The Accident

April 29, 2012
By Anonymous

He was driving down a back road on his way to boy scouts. He had just picked up his friend and they were talking about their day at school like they normally do. Music was playing in the background, in fact his favorite song, “We Are Young”, was playing. He saw a pothole in the road ahead, so he planned to go around it. As he approached there was no one else on the road so he moved into the opposite lane to avoid the pothole. All of the sudden another car turned off of a side road onto the road he was on. They didn’t see him, and he didn’t see them. Until it was too late. He swerved to avoid them and went off the shoulder of the road. The shoulder had a steep drop off and his wheel hit a mound of dirt. His car flipped once. Then again. And then a third time. To him the rest was a blur. He managed to get out of the car with only a few cuts on his arms and knee. His first thought was that his parents were going to be mad at him. He frantically began to pick up pieces of the car in attempt to put them back together. A police officer came over to calm him down and then took him over to the ambulance.

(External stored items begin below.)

(* ===== verification/Cli.v ===== *)
(** * The command line: internal/cli and cmd/gitlab-fleet-governor

    Every command is a program that ends with the error of its [RunE], which
    [main] turns into the exit code: it loads the policy, lets the flags
    override the settings, connects to GitLab, runs one of the components and
    writes what came of it.  The calls that load a policy, connect and run the
    engine are those of [Lambda]; the audit, the export and the branch merge
    are calls of their own, which [on_services] answers with [Auditor],
    [Export] and the GitLab server.  [Cli_changes_only_when_told] shows that no
    command changes GitLab unless it is told to, [validate_agrees_with_run] that
    [validate] accepts just the policies that [run] loads, and [Run_exit_exact]
    what the exit code of [run] says; [version_verify_exact] that
    [version --verify] passes just the attested releases.  The parser of the
    flags (cobra), the log lines and the deadlines are left out, and so is
    [license fingerprint], which prints what the license library finds. *)

From S2P Require Import Prelude GoLib Config EnvSubst Validator Loader GitLabAPI Server Governance BranchMerges Registry ProjectFilter GroupTree.
From S2P Require Import WorkerPool Pagination Discovery License TaskPool Metrics Engine DefaultRegistry Lambda Inspect ExportPlan Export.
From S2P Require Import Logging GoTime Provenance Transport Members AuditModel UserRegistry AuditModules Auditor Report AuditReport Smtp.
Local Open Scope string_scope.
Local Open Scope list_scope.
Local Open Scope Z_scope.

(** ** root.go *)

Record GlobalFlags : Type := {
  gf_ConfigPath : string;
  gf_DryRun : bool;
  gf_Concurrency : Z;
  gf_LogLevel : string;
  gf_LogFormat : string;
  gf_ReportFormat : string;
  gf_OutputFile : string;
  gf_NoColor : bool;
  gf_LicenseKey : string;
  gf_LicenseFile : string;
  gf_LicenseCRL : string;
  gf_LicenseCRLFile : string;
  gf_LicenseCRLURL : string
}.
(** The loop that removes the obsolete files: every folder is cleaned
    against the same set. *)
Definition main_prune (folders : folders_t) (current_scripts : gset path) : M unit :=
  for_each (folders_values folders)
    (fun folder => delete_obsolete_files folder current_scripts).

Definition nonempty_env (v : option string) : bool :=
  match v with Some s => negb (String.eqb s "") | None => false end.

(** [folders = {name: base_dir / name for name in [...]}] *)
Definition main_folders (base_dir : path) : folders_t :=
  Folders (path_join base_dir "scripts") (path_join base_dir "scriptsraw")
          (path_join base_dir "snippets") (path_join base_dir "snippetsraw").

(** [main], from the three environment variables [os.getenv] reads. *)
Definition main (env_DOMAIN env_API_TOKEN env_SCRIPTPATH : option string) : M unit :=
  if negb (nonempty_env env_DOMAIN && nonempty_env env_API_TOKEN && nonempty_env env_SCRIPTPATH)
  then
    print [FS "Error: DOMAIN, API_TOKEN, and SCRIPTPATH must be set in the environment."] ;;;
    raise (SystemExit "1")
  else
    let api_token := default "" env_API_TOKEN in
    let G := Globals (default "" env_DOMAIN) [("X-API-KEY", api_token)] in
    let base_dir := resolve E (default "" env_SCRIPTPATH) in
    let folders := main_folders base_dir in
    for_each (folders_values folders) mkdir ;;;
    (if ENABLE_GIT_PULL F then git_pull base_dir
     else print [FS "Git pull is disabled."]) ;;;
    write_modifications_to_api G base_dir folders api_token ;;;
    st <- main_export G folders ;;
    main_prune folders (fst st) ;;;
    (if ENABLE_GIT_PUSH F then git_push base_dir
     else print [FS "Git push is disabled."]) ;;;
    print [FS "Total number of scripts exported: "; FN (size (fst st))] ;;;
    print (FS "Shell summary:" ::
           concat (map (fun kv => [FV (fst kv); FS ": "; FN (snd kv)]) (snd st))).

End Sync.

(** ** The export, read off its inputs

    The definitions below are not part of the program: they say, from the
    server and the listed records alone, what a run of the export fetches
    and which paths it records.  The properties relate the program to them. *)

(** What [fetch_data] gives for a URL: it depends on the server alone. *)
Definition fetched (E : Env) (url : string) (hd : headers_t) : result value :=
  match requests_get E url hd with
  | None => Raise RequestException
  | Some r =>
      if ok r then
        match json_loads E (text r) with
        | Some v => Ok v
        | None => Raise JSONDecodeError
        end
      else Ok (VList [])
  end.

(** The payload [data] of a record: the record itself for a snippet, the
    download for a script. *)
Definition payload_of (E : Env) (G : globals) (is_snippet : bool) (s : value) : result value :=
  if is_snippet then Ok s
  else
    sid <~ get s "id" VNone ;;
    fetched E (download_url E G sid) (headers G).

(** A record is exported when its payload is there and is not empty. *)
Definition exported (E : Env) (G : globals) (is_snippet : bool) (s : value) : bool :=
  match payload_of E G is_snippet s with
  | Ok data => truthy data
  | Raise _ => false
  end.

(** The category as a relative path. *)
Definition rel_category (cat : string) : path :=
  if String.eqb cat "" then [] else [cat].

(** The two relative paths of a record: the editable file and the raw
    snapshot. *)
Definition planned_paths (E : Env) (s : value) : result (path * path) :=
  sid <~ get s "id" VNone ;;
  name <~ script_name E s ;;
  cat <~ script_category E s ;;
  shell <~ get s "shell" VNone ;;
  ext <~ ext_of shell ;;
  Ok (rel_category cat ++ [name +:+ ext],
      rel_category cat ++ [py_str E sid +:+ " - " +:+ name +:+ ".json"]).

Definition paths_of (E : Env) (G : globals) (is_snippet : bool) (s : value) : list path :=
  if exported E G is_snippet s then
    match planned_paths E s with
    | Ok (e, r) => [e; r]
    | Raise _ => []
    end
  else [].

(** The paths of all the records, in their order. *)
Definition manifest_of (E : Env) (G : globals) (is_snippet : bool) (items : list value) : list path :=
  concat (map (paths_of E G is_snippet) items).

(** The number of records of a list that are exported. *)
Definition exported_count (E : Env) (G : globals) (is_snippet : bool) (items : list value) : nat :=
  length (filter (fun s => exported E G is_snippet s = true) items).

(** The records [main] hands to the two calls of [process_scripts]. *)
Definition listed_scripts (E : Env) (G : globals) : result (list value) :=
  listed <~ fetched E (domain G +:+ "/scripts/?showHiddenScripts=true") (headers G) ;;
  items <~ iterate listed ;;
  userdefined items.

Definition listed_snippets (E : Env) (G : globals) : result (list value) :=
  v <~ fetched E (domain G +:+ "/scripts/snippets/") (headers G) ;;
  iterate v.

(** ** A small installation for the examples

    One script (id 1, [foo], PowerShell) and one snippet (id 7, [bar],
    Python) on the server [https://rmm], a working tree at [/repo].  The JSON
    codec and the hash are tables with just the entries the examples use. *)

Definition demo_script : value :=
  VDict [("id", VInt 1); ("name", VStr "foo"); ("shell", VStr "powershell");
         ("script_type", VStr "userdefined")].

Definition demo_detail : value := VDict [("id", VInt 1); ("code", VStr "Write-Host hi")].

Definition demo_snippet : value :=
  VDict [("id", VInt 7); ("name", VStr "bar"); ("shell", VStr "python");
         ("code", VStr "print(1)")].

Definition demo_loads (t : string) : option value :=
  if String.eqb t "LIST" then Some (VList [demo_script])
  else if String.eqb t "DETAIL" then Some demo_detail
  else if String.eqb t "DETAIL-WITHOUT-CODE" then Some (VDict [("id", VInt 1)])
  else if String.eqb t "SNIPPETS" then Some (VList [demo_snippet])
  else if String.eqb t "NONE" then Some (VList [])
  else if String.eqb t "RAW" then Some (VDict [("id", VInt 1); ("code", VStr "Write-Host hi")])
  else None.

(** The names of a dict's keys stand for its serialization. *)
Definition demo_dumps (_ : bool) (v : value) : string :=
  match v with
  | VDict d => "{" +:+ join "," (map fst d) +:+ "}"
  | _ => "?"
  end.

(** [sanitize_filename] on a string removes the slashes. *)
Fixpoint demo_remove_slash (s : string) : string :=
  match s with
  | EmptyString => EmptyString
  | String c s' =>
      if Ascii.eqb c "/"%char then demo_remove_slash s' else String c (demo_remove_slash s')
  end.

Definition demo_sanitize (v : value) : result string :=
  match v with
  | VStr s => Ok (demo_remove_slash s)
  | _ => Raise ValueError
  end.

Definition demo_get (detail snippets_text : string) (url : string) (_ : headers_t) : option response :=
  if String.eqb url "https://rmm/scripts/?showHiddenScripts=true" then Some (Response 200 "OK" "LIST")
  else if String.eqb url "https://rmm/scripts/1/download/?with_snippets=false"
       then Some (Response 200 "OK" detail)
  else if String.eqb url "https://rmm/scripts/snippets/" then Some (Response 200 "OK" snippets_text)
  else if String.eqb url "https://rmm/moved" then Some (Response 304 "Not Modified" "LIST")
  else if String.eqb url "https://rmm/missing" then Some (Response 404 "Not Found" "")
  else None.

(** git: nothing to rebase, branch [master], a clean status. *)
Definition demo_git (args : list string) (t : gmap path string * gset path) :
    (Z * string) * (gmap path string * gset path) :=
  match args with
  | [_; _; _; "rebase"; _] => ((1%Z, ""), t)
  | [_; _; _; "rev-parse"; _; _] => ((0%Z, "master"), t)
  | _ => ((0%Z, ""), t)
  end.

Definition demo_env (detail snippets_text : string) : Env :=
  {| sanitize_filename := demo_sanitize;
     json_dumps := demo_dumps;
     json_loads := demo_loads;
     sha256_hexdigest := fun bytes => "sha256:" +:+ bytes;
     repr := fun _ => "?";
     requests_get := demo_get detail snippets_text;
     requests_put := fun _ _ _ => Some (Response 200 "OK" "");
     may_unlink := fun _ => true;
     may_rmdir := fun _ => true;
     git := demo_git;
     resolve := fun s => [s] |}.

She was driving home while talking to her sister on the phone. The conversation was progressing like it always did. How is your family? How is work? Have you heard from mom lately? Another call came through and she asked her sister to wait while she answered it. She switched to the other call and all she heard was “I am the witness but your truck just flipped three times.” Her heart sank. Her son was driving her truck to boy scouts that day. The next thoughts that went through her mind were a blur. She had just put gas in the truck. She had just gotten the carpet and seats cleaned. She needed to get to her son, fast. When she pulled up there were two police cars and an ambulance. Many of her husband’s police officer friends we their and they tried to talk to her and tell her everything was alright. But she couldn’t listen to any of these things until she saw that her son was sitting in the back of the ambulance with his friend and they were both okay. She hugged her son and broke down crying.

I had just left a Mexican restaurant where I attended a Spanish Honor Society dinner. I was headed to show choir practice. I remember being irritated at how much traffic there was, and I was worried that I would be late for practice. My phone vibrated in the seat next to me, but I told myself not to check the message until I got to practice. When I pulled in the school parking lot I reached over for my phone expecting it to be one of my friends asking a question about homework or our plans for the weekend. However, it was a number I didn’t know. I opened the message and my heart stopped. The message said, “[My best friend] has just been in an accident. The truck flipped three times and is upside down. He is ok. Don’t worry.” The first thing I thought was how thankful I was that he survived. The second thing I thought was that I couldn’t believe he not only survived, but he was “ok.” How could I not worry? How could I go to practice and act like everything was okay? When would I get to see him?

In the end, everything worked out. We all realized that life or death situations remind us every day is a gift and we should always tell people how much they mean to us. My best friend could have died that day. His mother could have lost her only son that day. It could have been the end of his life.